▸ PROMPT
In the records that follow, the lines from the one containing "finite doubles is" to the one containing "products and quotients", inclusive, are to be given again exactly.

[Collected data entries]
○ ○ ○ ○ ○
(** * The availability QC plugin (scqc, qcplugin_availability.cpp)

    A shallow embedding of [QcPluginAvailability]: the rounding helper
    [Private::round], the evaluator [availability], the report emitter
    [generateReport] and the timeout injector [timeoutTask].

    Conventions of the embedding
    - [Core::Time] has microsecond resolution: a time is the number of
      microseconds since the epoch, a [Z]; the default-constructed
      [Core::Time()] is [0].  A time span is a [Z] of microseconds and its
      conversion to [double] is the rational [us / 10^6].
    - a finite [double] is an exact rational ([Q]); the quotient of two
      finite doubles is a [double] value that may be infinite or not a
      number, as IEEE division by zero gives it.  Rational values are
      compared with [==], never with Leibniz equality.
    - [int] is [Z]; conversions and sums are taken inside the range of
      [int].

    The embedding is exact where the program computes on times, which are
    integers, and idealised where it computes on [double] and [int]: sums,
    products and quotients of doubles are not rounded, there is one zero,
    and an [int] does not overflow.  A property that depends on these
    carries the conditions under which the program's arithmetic agrees
    with the embedding as hypotheses: [staysInInt] (no conversion to [int]
    and no [int] sum of the run leaves the range of a 32-bit [int]),
    [boundariesClear] (no boundary lies within [margin] of the half-sample
    tolerance, where a rounded quotient could decide the comparison the
    other way) and [ratesPositive] (no sampling frequency is a zero of
    either sign). *)

From Stdlib Require Import ZArith QArith Qround Qabs List ListSet Bool Lia Lqa
  String.
Import ListNotations.

Local Open Scope Z_scope.

(** ** Doubles that come out of a division *)

Module Double.

Inductive double : Type :=
| Fin (q : Q)
| PInf
| NInf
| NaN.

(** [x / y] on finite operands. *)
Definition fdiv (x y : Q) : double :=
  if Qeq_bool y 0 then
    match (x ?= 0)%Q with
    | Gt => PInf
    | Lt => NInf
    | Eq => NaN
    end
  else Fin (x / y).

(** [a > b]; every comparison with a NaN is false. *)
Definition fgt (a b : double) : bool :=
  match a, b with
  | NaN, _ | _, NaN => false
  | Fin x, Fin y => negb (Qle_bool x y)
  | PInf, PInf => false
  | PInf, _ => true
  | Fin _, NInf => true
  | _, _ => false
  end.

Definition flt (a b : double) : bool := fgt b a.

(** [a <= b]. *)
Definition fle (a b : double) : bool :=
  match a, b with
  | NaN, _ | _, NaN => false
  | Fin x, Fin y => Qle_bool x y
  | NInf, _ => true
  | _, PInf => true
  | _, _ => false
  end.

(** Equality of values: rationals up to [==]. *)
Definition feq (a b : double) : Prop :=
  match a, b with
  | Fin x, Fin y => (x == y)%Q
  | PInf, PInf | NInf, NInf | NaN, NaN => True
  | _, _ => False
  end.

Definition ofInt (n : Z) : double := Fin (inject_Z n).

End Double.

Import Double.

(** ** Seiscomp::Private *)

Module Private.

(** [int round(double val) { return static_cast<int>(val + 0.5); }]
    The conversion to [int] drops the fractional part, that is, it rounds
    toward zero ([Z.quot]). *)
Definition round (val : Q) : Z :=
  let s := (val + (1 # 2))%Q in
  Z.quot (Qnum s) (Zpos (Qden s)).

End Private.

(** ** Seiscomp::Core: times and time windows *)

Module Core.

Definition Time : Type := Z.
Definition TimeSpan : Type := Z.

(** [Core::Time()] *)
Definition Time0 : Time := 0.

(** [static_cast<double>(span)]: seconds. *)
Definition toDouble (span : TimeSpan) : Q := span # 1000000.

Record TimeWindow : Type := mkTimeWindow {
  startTime : Time;
  endTime : Time
}.

(** Modelled from the spec: [Core::TimeWindow] is declared outside the
    sources at hand; section 4.1 gives [length], [contains] and
    [overlaps] of the half-open window. *)
Definition length (tw : TimeWindow) : TimeSpan :=
  endTime tw - startTime tw.

Definition contains (a b : TimeWindow) : bool :=
  (startTime a <=? startTime b) && (endTime b <=? endTime a).

Definition overlaps (a b : TimeWindow) : bool :=
  (startTime a <? endTime b) && (startTime b <? endTime a).

End Core.

(** ** QcParameter and QcBuffer *)

Record QcParameter : Type := mkQcParameter {
  recordStartTime : Core.Time;
  recordEndTime : Core.Time;
  recordSamplingFrequency : Q;
  parameter : Q
}.

(** [recordSamplingFrequency == -1.0]: a timeout entry. *)
Definition isTimeout (qcp : QcParameter) : bool :=
  Qeq_bool (recordSamplingFrequency qcp) (-1).

Module QcBuffer.

Definition t : Type := list QcParameter.

Definition empty (buf : t) : bool :=
  match buf with [] => true | _ => false end.

Definition front (buf : t) : option QcParameter := hd_error buf.

Definition back (buf : t) : option QcParameter :=
  hd_error (rev buf).

(** Modelled from the spec: [QcBuffer] is declared outside the sources at
    hand; section 4.2 gives [startTime] as the front's [recordStartTime],
    [endTime] as the back's [recordEndTime], [length] as their
    difference, and [push] as an append that never reorders. *)
Definition startTime (buf : t) : Core.Time :=
  match front buf with
  | Some qcp => recordStartTime qcp
  | None => Core.Time0
  end.

Definition endTime (buf : t) : Core.Time :=
  match back buf with
  | Some qcp => recordEndTime qcp
  | None => Core.Time0
  end.

Definition length (buf : t) : Core.TimeSpan :=
  endTime buf - startTime buf.

Definition push_back (buf : t) (qcp : QcParameter) : t :=
  buf ++ [qcp].

End QcBuffer.

(** ** QcPluginAvailability::availability *)

Record LoopState : Type := mkLoopState {
  effectiveSamples : Z;
  gapCount : Z;
  overlapCount : Z;
  lastTime : Core.Time
}.

Definition initState : LoopState :=
  {| effectiveSamples := 0; gapCount := 0; overlapCount := 0;
     lastTime := Core.Time0 |}.

(** How an iteration of the [for] loop ends. *)
Inductive Flow : Type := Continue | Break.

(** The gap and overlap test of one real record (lines 219-227). *)
Definition detect (qcp : QcParameter) (s : LoopState) : LoopState :=
  if negb (lastTime s =? Core.Time0) then
    let fs := recordSamplingFrequency qcp in
    let diff := Core.toDouble (recordStartTime qcp - lastTime s) in
    let g := if fgt (Fin diff) (fdiv (1 # 2) fs)
             then gapCount s + 1 else gapCount s in
    let o := if flt (Fin diff) (fdiv (- (1 # 2)) fs)
             then overlapCount s + 1 else overlapCount s in
    {| effectiveSamples := effectiveSamples s; gapCount := g;
       overlapCount := o; lastTime := lastTime s |}
  else s.

Definition setLastTime (tm : Core.Time) (s : LoopState) : LoopState :=
  {| effectiveSamples := effectiveSamples s; gapCount := gapCount s;
     overlapCount := overlapCount s; lastTime := tm |}.

Definition setEffective (n : Z) (s : LoopState) : LoopState :=
  {| effectiveSamples := n; gapCount := gapCount s;
     overlapCount := overlapCount s; lastTime := lastTime s |}.

(** One iteration of the loop body (lines 208-257). *)
Definition body (tw : Core.TimeWindow) (estimatedSamples : Z)
    (qcp : QcParameter) (s : LoopState) : LoopState * Flow :=
  let fs := recordSamplingFrequency qcp in
  if isTimeout qcp then (s, Continue)
  else
    let tw2 := Core.mkTimeWindow (recordStartTime qcp) (recordEndTime qcp) in
    let sampleCount :=
      Private.round (Core.toDouble (Core.length tw2) * fs) in
    let s := setLastTime (recordEndTime qcp) (detect qcp s) in
    if Core.contains tw tw2 then
      (setEffective (effectiveSamples s + sampleCount) s, Continue)
    else if Core.contains tw2 tw then
      (setEffective estimatedSamples s, Break)
    else if Core.overlaps tw tw2 then
      let dt := Core.toDouble (Core.startTime tw - recordStartTime qcp) in
      if negb (Qle_bool dt 0) then
        (setEffective
           (effectiveSamples s + (sampleCount - Private.round (dt * fs))) s,
         Continue)
      else
        let dt := Core.toDouble (recordEndTime qcp - Core.endTime tw) in
        if negb (Qle_bool dt 0) then
          (setEffective
             (effectiveSamples s + (sampleCount - Private.round (dt * fs))) s,
           Continue)
        else (s, Continue)
    else (s, Continue).

(** The [for] loop over the buffer. *)
Fixpoint loop (tw : Core.TimeWindow) (estimatedSamples : Z)
    (buf : QcBuffer.t) (s : LoopState) : LoopState :=
  match buf with
  | [] => s
  | qcp :: rest =>
      match body tw estimatedSamples qcp s with
      | (s', Break) => s'
      | (s', Continue) => loop tw estimatedSamples rest s'
      end
  end.

(** The returned vector: availability, gap count, overlap count. *)
Definition Result : Type := (double * double * double)%type.

Definition zeros : Result := (Fin 0, Fin 0, Fin 0).

Definition window (buf : QcBuffer.t) : Core.TimeWindow :=
  Core.mkTimeWindow (QcBuffer.startTime buf) (QcBuffer.endTime buf).

(** [estimatedSamples] for a buffer whose front entry is [qcp]. *)
Definition estimated (buf : QcBuffer.t) (qcp : QcParameter) : Z :=
  Private.round
    (Core.toDouble (Core.length (window buf)) * recordSamplingFrequency qcp).

(** The state in which the loop leaves the counters. *)
Definition scan (buf : QcBuffer.t) (qcp : QcParameter) : LoopState :=
  loop (window buf) (estimated buf qcp) buf initState.

(** [100.0 * effectiveSamples / estimatedSamples], then the clamp. *)
Definition ratio (effective estimatedSamples : Z) : double :=
  let r := fdiv (100 * inject_Z effective) (inject_Z estimatedSamples) in
  if fgt r (Fin 100) then Fin 100 else r.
○ ○ ○ ○ ○
▸ TASK RESPONSE
      finite doubles is a [double] value that may be infinite or not a
      number, as IEEE division by zero gives it.  Rational values are
      compared with [==], never with Leibniz equality.
    - [int] is [Z]; conversions and sums are taken inside the range of
      [int].

    The embedding is exact where the program computes on times, which are
    integers, and idealised where it computes on [double] and [int]: sums,
    products and quotients of doubles are not rounded, there is one zero,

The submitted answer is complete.